En plena escalada por las internas libertarias, el oficialismo deberá afrontar el presupuesto del año que viene.
Su propia dinámica política comenzó a complicar la vida política de La Libertad Avanza. El Congreso es el escenario principal de esta encerrona en la que se metió el Gobierno: tras las dos duras derrotas legislativas, el revés al decreto que le daba fondos a la SIDE y la aprobación de una compensación de la reforma jubilatoria, el oficialismo empezó a crujir en Diputados y Senado.

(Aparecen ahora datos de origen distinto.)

(* ===== verification/ProcServices.v ===== *)
(** * What process management uses of the rest of the kernel

    src/proc.c calls the memory allocator, the page-table code, the file table,
    the inode layer and the log.  [Services] lists those calls as operations on an
    abstract state [E].  The calls that cannot sleep or wake a process act on [E]
    alone, by their type; the others act on the whole kernel state, and what process
    management relies on of them is the class [BlockingOk] of ProcMLFQLife.v. *)

From S2P Require Import Prelude Param Spinlock ProcData.
Local Open Scope Z_scope.

(** ** Definitions *)

Class Services (E : Type) := {
  (** src/kalloc.c: a page address, 0 when memory is exhausted. *)
  svc_kalloc : K E Z;
  svc_kfree : Z → K E unit;
  (** src/vm.c; an address of 0 means failure. *)
  svc_setupkvm : K E Z;
  svc_inituvm : Z → K E unit;
  svc_copyuvm : Z → Z → K E Z;
  svc_freevm : Z → K E unit;
  svc_allocuvm : Z → Z → Z → K E Z;
  svc_deallocuvm : Z → Z → Z → K E Z;
  svc_switchuvm : proc → K E unit;
  svc_switchkvm : K E unit;
  (** src/file.c and src/fs.c. *)
  svc_filedup : nat → K E unit;
  svc_idup : nat → K E unit;
  svc_namei_root : K E (option nat);
  svc_fileclose : nat → K (kst E) unit;
  svc_iput : nat → K (kst E) unit;
  svc_iinit : Z → K (kst E) unit;
  (** src/log.c. *)
  svc_initlog : Z → K (kst E) unit;
  svc_begin_op : K (kst E) unit;
  svc_end_op : K (kst E) unit;
  (** The spin locks of other components, by address. *)
  svc_lock : Z → E → spinlock;
  svc_set_lock : Z → spinlock → E → E;
  (** Link-time addresses. *)
  svc_forkret : Z;
  svc_trapret : Z
}.

(** A call on [E] as a call on the kernel state. *)
Definition lift_env {E A : Type} (m : K E A) : K (kst E) A := fun s =>
  '(a, e) ← m (k_env s);
  Ok (a, set_k_env e s).

(** The lock argument of [sleep]: null, [&ptable.lock], or another lock. *)
Inductive lockref := LkNull | LkPtable | LkOther (a : Z).

#[export] Instance lockref_eq_dec : EqDecision lockref.
Proof. solve_decision. Defined.

Section Locks.
Context {E : Type} `{!Services E}.

Definition acquire_lk (lk : lockref) : K (kst E) unit := fun s =>
  match lk with
  | LkNull => Undef "null lock pointer"
  | LkPtable => acquire_ptable s
  | LkOther a =>
      '(c, l) ← acquire (k_cpu s) (svc_lock a (k_env s));
      Ok (tt, set_k_cpu c (set_k_env (svc_set_lock a l (k_env s)) s))
  end.

Definition release_lk (lk : lockref) : K (kst E) unit := fun s =>
  match lk with
  | LkNull => Undef "null lock pointer"
  | LkPtable => release_ptable s
  | LkOther a =>
      '(c, l) ← release (k_cpu s) (svc_lock a (k_env s));
      Ok (tt, set_k_cpu c (set_k_env (svc_set_lock a l (k_env s)) s))
  end.
End Locks.

(** ** Lemmas *)

Lemma runs_lift {E A : Type} (m : K E A) (s : kst E) (Q : A → kst E → Prop) :
  runs m (k_env s) (λ a e, Q a (set_k_env e s)) → runs (lift_env m) s Q.
Proof.
  intros (a & e & Hm & HQ). exists a, (set_k_env e s). split; [|done].
  unfold lift_env. by rewrite Hm.
Qed.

En este contexto tenso, LLA deberá abordar un tema crucial para cualquier administración publica: la discusión del presupuesto del año que viene. En paralelo a los cruces internos, la postura de los legisladores del Pro oscilaron entre acompañar al Gobierno o votar junto al radicalismo y al kirchnerismo.

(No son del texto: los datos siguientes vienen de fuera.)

Definition sl_set (L : lname) (h t : ptr) (sl : StateLists) : StateLists :=
  match L with
  | LReady i =>
      set_sl_ready (<[i := h]> (sl_ready sl))
        (set_sl_readyTail (<[i := t]> (sl_readyTail sl)) sl)
  | LFree => set_sl_free h (set_sl_freeTail t sl)
  | LSleep => set_sl_sleep h (set_sl_sleepTail t sl)
  | LZombie => set_sl_zombie h (set_sl_zombieTail t sl)
  | LRunning => set_sl_running h (set_sl_runningTail t sl)
  | LEmbryo => set_sl_embryo h (set_sl_embryoTail t sl)
  end.

Section MLFQ.
Context {E : Type} `{!Services E}.

(** [stateListAdd(&head, &tail, p)] and [stateListRemove] on a list of
    [ptable.pLists]; an index past the end of the ready array is undefined. *)
Definition list_op (op : list proc → ptr → ptr → ptr → outcome (Z * list proc * ptr * ptr))
    (L : lname) (p : ptr) : K (kst E) Z := fun s =>
  match sl_get (pLists s) L with
  | None => Undef "ready list index out of range"
  | Some (h, t) =>
      '(r, ps, h, t) ← op (pt_proc s) h t p;
      Ok (r, set_pLists (sl_set L h t (pLists s)) (set_pt_proc ps s))
  end.

Definition list_add : lname → ptr → K (kst E) Z := list_op stateListAdd.
Definition list_remove : lname → ptr → K (kst E) Z := list_op stateListRemove.

(** [if(stateListX(...)) panic(msg);]. *)
Definition or_panic (m : K (kst E) Z) (msg : string) : K (kst E) unit :=
  r ← m;
  kwhen (negb (r =? 0)) (kpanic msg).

(** The ready list of the priority a process has. *)
Definition ready_of (x : proc) : lname := LReady (Z.to_nat (p_priority x)).

Definition list_head (L : lname) : K (kst E) ptr := fun s =>
  match sl_get (pLists s) L with
  | None => Undef "ready list index out of range"
  | Some (h, _) => Ok (h, s)
  end.

(** [for(p = start; p; p = p->next) body], left at the first body that yields a
    value. *)
Fixpoint for_next {R : Type} (fuel : nat) (p : ptr) (body : nat → K (kst E) (option R))
  : K (kst E) (option R) :=
  match p with
  | None => mret None
  | Some i =>
      match fuel with
      | O => fun _ => Diverge
      | S fuel' =>
          r ← body i;
          match r with
          | Some _ => mret r
          | None => x ← pget (Some i); for_next fuel' (p_next x) body
          end
      end
  end.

En las dos discusiones recién mencionada, la de SIDE en Diputados y movilidad jubilatoria en el Senado, los legisladores amarillos formó parte de esa mayoría abrumadora que sancionó por una la mejora del 8,1% a los jubilados y por el otro el rechazo al DNU 656/2024.
Por caso, María Eugenia Vidal, Diego Santilli, Silvia Lospennato y Alejandro Finocchiaro, entre otros, rechazaron el decreto de necesidad y urgencia. Además, hubo abstenciones como las de Silvana Giudici y Fernando Iglesias, y 11 ausencias, entre las que se contaron a Cristian Ritondo y Hernán Lombardi.
El radicalismo tambien parece jugar en dos puntas. Mientras El sector crítico que responde al diputado Facundo Manes se muestra más alineado con el presidente nacional de la UCR, el senador porteño Martín Lousteau; el bloque del cordobés Rodrigo de Loredo venía con sus diferencias internas marcadas por las posturas del partido con respecto al tratamiento de la ley Bases, en un principio, y se intensificaron con los posteriores debates parlamentarios.
En la sesión sobre el DNU por el aumento de fondos para la SIDE, la mayoría del bloque radical votó por el rechazo, entre ellos, Karina Banfi, Soledad Carrizo, Carla Carrizo y Julio Cobos. Pero la influencia de Cornejo en el denominado “grupo Malbec” de la bancada del centenario partido creó una postura diferente, por la que se inclinaron los diputados Lisandro Nieri y Pamela Verasay, Luis Picat, Roxana Reyes, Mariano Campero, Pablo Cervi y Martín Arjol.
Cómo sea, el principal problema para poder negociar con otros espacios son los quilombos que LLA tiene puertas adentro: Los coletazos por la visita de los seis diputados libertarios a los represores en el Complejo Penitenciario de Ezeiza generaron fuertes cuestionamientos.
La diputada por Mendoza, Lourdes Arrieta, es una de las que participó en la reunión con los genocidas e hizo una denuncia contra el diputado Beltrán Benedit, organizador da la salida, y contra el presidente de la Cámara de Diputados, Martín Menem.
Otro que fue noticia es el senador Francisco Paoltroni, quien esbozó duras criticas contra el asesor estrella de la Casa Rosada Santiago Caputo y sobre la postulación de Ariel Lijo como miembro de la Corte Suprema de Justicia.
En las últimas horas, se dio a trascender que sería eminente la expulsión de estos dos legisladores de los bloques legislativos.